Chromosomes of bone marrow from 28 patients with
acute nonlymphocytic leukemia (
ANLL) (26 with AML, 2 with AMMoL), 19 of whom had
chromosome abnormalities, were studied; 11 cases exhibited previously unreported karyotypic abnormalities. The marrows of two cases had 8-21 translocations associated with an iso-X chromosome in the female patient and with 9q13- and a missing Y in the male patient. Usually, AML patients with a 8-21 translocation have been considered to have a good prognosis; however, our cases had rather short survival times. Therefore, the prognosis of AML with an 8-21 translocation but associated with other abnormalities is still not clear. Centromere spreading (CS), which was originally reported in marrow cells of
megaloblastic anemia (B12 and
folic acid deficiency), was detected in leukemic cells, disappeared during remission, and reappeared on relapse. These findings suggest that CS may be a new type of abnormality in AML. In two patients with atypical
hypoplastic anemia and
hemolytic anemia,
chromosome abnormalities were detected at the anemic stage. One case with CS was associated with atypical
hypoplastic anemia and developed AML after 1 year; the other with 48,XY,+i(1q),+3,/12 and -14 had
hemolytic anemia and developed AMMoL 3 weeks later.
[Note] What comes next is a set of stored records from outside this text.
Example test_mark_email_processed_with_error :
  StateManager.is_email_processed
    (StateManager.mark_email_processed
       {| emails := ∅; processing_state := [] |}
       "msg123" PHASE1_LABEL "FAILED" (Some "Parse error"))
    "msg123" PHASE1_LABEL
  = false.
Proof. vm_compute. reflexivity. Qed.

(** * Further properties of the code *)

(** ** More on Python strings *)

Lemma upper_upper_char (c : ascii) : Py.upper_char (Py.upper_char c) = Py.upper_char c.
Proof. destruct c as [[] [] [] [] [] [] [] []]; reflexivity. Qed.

Lemma upper_idempotent (s : string) : Py.upper (Py.upper s) = Py.upper s.
Proof. induction s as [|c s IH]; cbn; [reflexivity|]. rewrite upper_upper_char, IH. reflexivity. Qed.

Lemma truthy_upper (s : string) : Py.truthy (Py.upper s) = Py.truthy s.
Proof. destruct s; reflexivity. Qed.

Lemma lower_app (a b : string) : Py.lower (a +:+ b) = Py.lower a +:+ Py.lower b.
Proof. induction a as [|c a IH]; simpl; [reflexivity|]. rewrite IH. reflexivity. Qed.

Lemma prefix_app (s b : string) : String.prefix s (s +:+ b) = true.
Proof.
  induction s as [|c s IH]; simpl; [destruct b; reflexivity|].
  destruct (ascii_dec c c); [exact IH | congruence].
Qed.

Lemma contains_unfold (sub s : string) :
  Py.contains sub s
  = String.prefix sub s
    || match s with EmptyString => false | String _ s' => Py.contains sub s' end.
Proof. destruct s; reflexivity. Qed.

Lemma contains_middle (a sub b : string) : Py.contains sub (a +:+ sub +:+ b) = true.
Proof.
  induction a as [|c a IH].
  - change ("" +:+ sub +:+ b) with (sub +:+ b).
    rewrite contains_unfold, prefix_app. reflexivity.
  - change (String c a +:+ sub +:+ b) with (String c (a +:+ sub +:+ b)).
    rewrite contains_unfold, IH. apply orb_true_r.
Qed.

(** ** More on the classifier *)

(** X1. The sender test is a substring test on the lower-cased address: an
    allow-listed domain anywhere in the address, in any case, fires it. *)
Theorem is_airline_domain_substring (domain s before after : string) :
  In domain AIRLINE_DOMAINS -> Py.lower s = domain ->
  is_airline_domain (before +:+ s +:+ after) = true.
Proof.
  intros Hin Hs. unfold is_airline_domain. apply existsb_exists.
  exists domain. split; [exact Hin|].
  rewrite !lower_app, Hs. apply contains_middle.
Qed.


Section MoreClassifier.

Variable json_loads : string -> Py.result json.
Variable re_search : string -> string -> list re_flag -> option (list string).
Variable re_findall : string -> string -> list string.

(** X2. The score lies between 0 and 100, the decision is its comparison with
    50, and without the markup signal the decision needs the three other
    signals together: sender, subject and content markers. *)
Theorem classify_without_markup (e : email_data) :
  0 <= snd (classify json_loads re_search re_findall e) <= 100
  /\ fst (classify json_loads re_search re_findall e)
     = (50 <=? snd (classify json_loads re_search re_findall e))
  /\ (schema_signal json_loads e = false ->
      snd (classify json_loads re_search re_findall e) <= 50
      /\ (fst (classify json_loads re_search re_findall e) = true <->
          is_airline_domain (from_email e) = true
          /\ is_confirmation_subject re_search (subject e) = true
          /\ has_flight_markers re_search re_findall
               (subject e +:+ " " +:+ text_content e) = true)).
Proof.
  unfold classify.
  destruct (schema_signal json_loads e), (is_airline_domain (from_email e)),
    (is_confirmation_subject re_search (subject e)),
    (has_flight_markers re_search re_findall (subject e +:+ " " +:+ text_content e));
    cbn [fst snd]; (split; [lia|]); (split; [reflexivity|]);
    intros H; try discriminate H; (split; [lia|]);
    (split; [intros Hf; try discriminate Hf; auto
            | intros (H1 & H2 & H3); first [reflexivity | discriminate]]).
Qed.

(** X3. When no JSON-LD script decodes, the check is decided by the Microdata
    alone: a decode failure skips the script and never aborts the check. *)
Theorem undecodable_scripts_are_skipped (soup : node) :
  (forall script s,
      In script (Soup.find_all_with "script" "type" "application/ld+json" soup) ->
      Soup.string_of script = Some s -> json_loads s = Py.Raise Py.JSONDecodeError) ->
  has_flight_reservation_schema json_loads soup
  = match Soup.find_with "div" "itemtype" SCHEMA_FLIGHT_RESERVATION soup with
    | Some _ => true
    | None => false
    end.
Proof.
  intros Hall. unfold has_flight_reservation_schema.
  assert (Hscan : scan_scripts json_loads
            (Soup.find_all_with "script" "type" "application/ld+json" soup) = Py.Ok false).
  { induction (Soup.find_all_with "script" "type" "application/ld+json" soup)
      as [|script rest IH]; [reflexivity|].
    cbn [scan_scripts].
    assert (Hs : script_handled json_loads script = Py.Ok false).
    { unfold script_handled, script_body.
      destruct (Soup.string_of script) as [s|] eqn:Hstr; [|reflexivity].
      destruct (Py.truthy s); [|reflexivity].
      rewrite (Hall script s (or_introl eq_refl) Hstr). reflexivity. }
    rewrite Hs. apply IH. intros script' s' Hin. apply Hall. right. exact Hin. }
  rewrite Hscan. reflexivity.
Qed.

End MoreClassifier.

(** ** More on the extractor *)

Section MoreExtractor.

Variable json_loads : string -> Py.result json.
Variable re_search : string -> string -> list re_flag -> option (list string).
Variable re_findall : string -> string -> list string.

Lemma reservation_item_return (d d' : flight_details) (item : json) :
  reservation_item d item = (d', Py.Ok Return) -> Details.truthy d' = true.
Proof.
  unfold reservation_item. destruct item as [| | | | |members]; try discriminate.
  destruct (Json.field_is "@type" "FlightReservation" members); [|discriminate].
  destruct (default (JObj []) (Json.get "reservationFor" members)) as [| | | | |flight];
    try discriminate.
  match goal with
  | |- context [if Details.truthy ?x then Return else Next] =>
      destruct (Details.truthy x) eqn:Ht
  end; intros H; inversion H; subst. exact Ht.
Qed.

Lemma reservation_items_return (items : list json) (d d' : flight_details) :
  reservation_items d items = (d', Py.Ok Return) -> Details.truthy d' = true.
Proof.
  revert d. induction items as [|item rest IH]; intros d; cbn [reservation_items];
    [discriminate|].
  destruct (reservation_item d item) as [d1 [[]|e]] eqn:Hi.
  - apply IH.
  - intros H; inversion H; subst. apply (reservation_item_return _ _ _ Hi).
  - discriminate.
Qed.

Lemma ld_script_return (d d' : flight_details) (script : node) :
  ld_script json_loads d script = (d', Py.Ok Return) -> Details.truthy d' = true.
Proof.
  unfold ld_script.
  destruct (ld_script_body json_loads d script) as [d1 [[]|[]]] eqn:Hb;
    try discriminate; intros H; inversion H; subst.
  unfold ld_script_body in Hb.
  destruct (Soup.string_of script) as [s|]; [|discriminate].
  destruct (Py.truthy s); [|discriminate].
  destruct (json_loads s) as [j|]; [|discriminate].
  destruct (items_of j) as [items|]; [|discriminate].
  apply (reservation_items_return _ _ _ Hb).
Qed.

Lemma ld_script_raises (d d' : flight_details) (script : node) (e : Py.exn) :
  ld_script json_loads d script = (d', Py.Raise e) ->
  e <> Py.JSONDecodeError /\ e <> Py.AttributeError /\ e <> Py.KeyError.
Proof.
  unfold ld_script.
  destruct (ld_script_body json_loads d script) as [d1 [[]|[]]];
    intros H; inversion H; subst; repeat split; discriminate.
Qed.

Lemma ld_scripts_return (scripts : list node) (d d' : flight_details) :
  ld_scripts json_loads d scripts = (d', Py.Ok Return) -> Details.truthy d' = true.
Proof.
  revert d. induction scripts as [|script rest IH]; intros d; cbn [ld_scripts];
    [discriminate|].
  destruct (ld_script json_loads d script) as [d1 [[]|e]] eqn:Hs.
  - apply IH.
  - intros H; inversion H; subst. apply (ld_script_return _ _ _ Hs).
  - discriminate.
Qed.

Lemma ld_scripts_raises (scripts : list node) (d d' : flight_details) (e : Py.exn) :
  ld_scripts json_loads d scripts = (d', Py.Raise e) ->
  e <> Py.JSONDecodeError /\ e <> Py.AttributeError /\ e <> Py.KeyError.
Proof.
  revert d. induction scripts as [|script rest IH]; intros d; cbn [ld_scripts];
    [discriminate|].
  destruct (ld_script json_loads d script) as [d1 [[]|e1]] eqn:Hs.
  - apply IH.
  - discriminate.
  - intros H; inversion H; subst. apply (ld_script_raises _ _ _ _ Hs).
Qed.

(** X4. [parse_schema_org] returns [None] rather than an empty record, and the
    decode, attribute and key errors met in a script never leave it. *)
Theorem parse_schema_org_result (soup : node) :
  (forall d, parse_schema_org json_loads soup = Py.Ok (Some d) -> Details.truthy d = true)
  /\ (forall e, parse_schema_org json_loads soup = Py.Raise e ->
                e <> Py.JSONDecodeError /\ e <> Py.AttributeError /\ e <> Py.KeyError).
Proof.
  unfold parse_schema_org.
  destruct (ld_scripts json_loads Details.empty _) as [d1 [[]|e1]] eqn:Hs; split.
  - intros d. destruct (Details.truthy (microdata soup d1)) eqn:Ht; [|discriminate].
    intros H; inversion H; subst. exact Ht.
  - discriminate.
  - intros d H; inversion H; subst. apply (ld_scripts_return _ _ _ Hs).
  - discriminate.
  - discriminate.
  - intros e H; inversion H; subst. apply (ld_scripts_raises _ _ _ _ Hs).
Qed.

(** *** Microdata *)




(** X6. A reservation whose [reservationFor] is not an object gives its
    reservation number and nothing else: the attribute error is swallowed
    and what was written before it stays. *)
Theorem reservation_number_survives_error (soup script : node) (s : string)
    (members : list (string * json)) (number flight : json) :
  Soup.find_all_with "script" "type" "application/ld+json" soup = [script] ->
  Soup.find_with "div" "itemtype" SCHEMA_FLIGHT_RESERVATION soup = None ->
  Soup.string_of script = Some s -> s <> "" ->
  json_loads s = Py.Ok (JObj members) ->
  Json.field_is "@type" "FlightReservation" members = true ->
  Json.get "reservationNumber" members = Some number ->
  Json.get "reservationFor" members = Some flight ->
  (forall fields, flight <> JObj fields) ->
  parse_schema_org json_loads soup
  = Py.Ok (Some (Details.set_booking_reference number Details.empty)).
Proof.
  intros Hs Hdiv Hstr Hne Hj Ht Hn Hf Hnot.
  unfold parse_schema_org. rewrite Hs. cbn [ld_scripts].
  unfold ld_script, ld_script_body. rewrite Hstr.
  apply truthy_nonempty in Hne. rewrite Hne, Hj. cbn [items_of reservation_items].
  unfold reservation_item. rewrite Ht. unfold Details.copy_key. rewrite Hn, Hf.
  cbn [default].
  destruct flight as [| | | | |fields];
    try (cbn; unfold microdata; rewrite Hdiv; reflexivity).
  exfalso. exact (Hnot fields eq_refl).
Qed.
Interestingly, identical clones were detected both before and after the clinical diagnosis of
leukemia. These cases strongly support the concept that some
chromosome abnormalities precede the clinical manifestations of
leukemia. The present study also revealed that lymphocytes in
ANLL respond poorly to PHA in the presence of high numbers of blasts but do respond well to
mitogens during remission. Therefore, the response of lymphocytes to PHA may serve as one criterion for determining remission.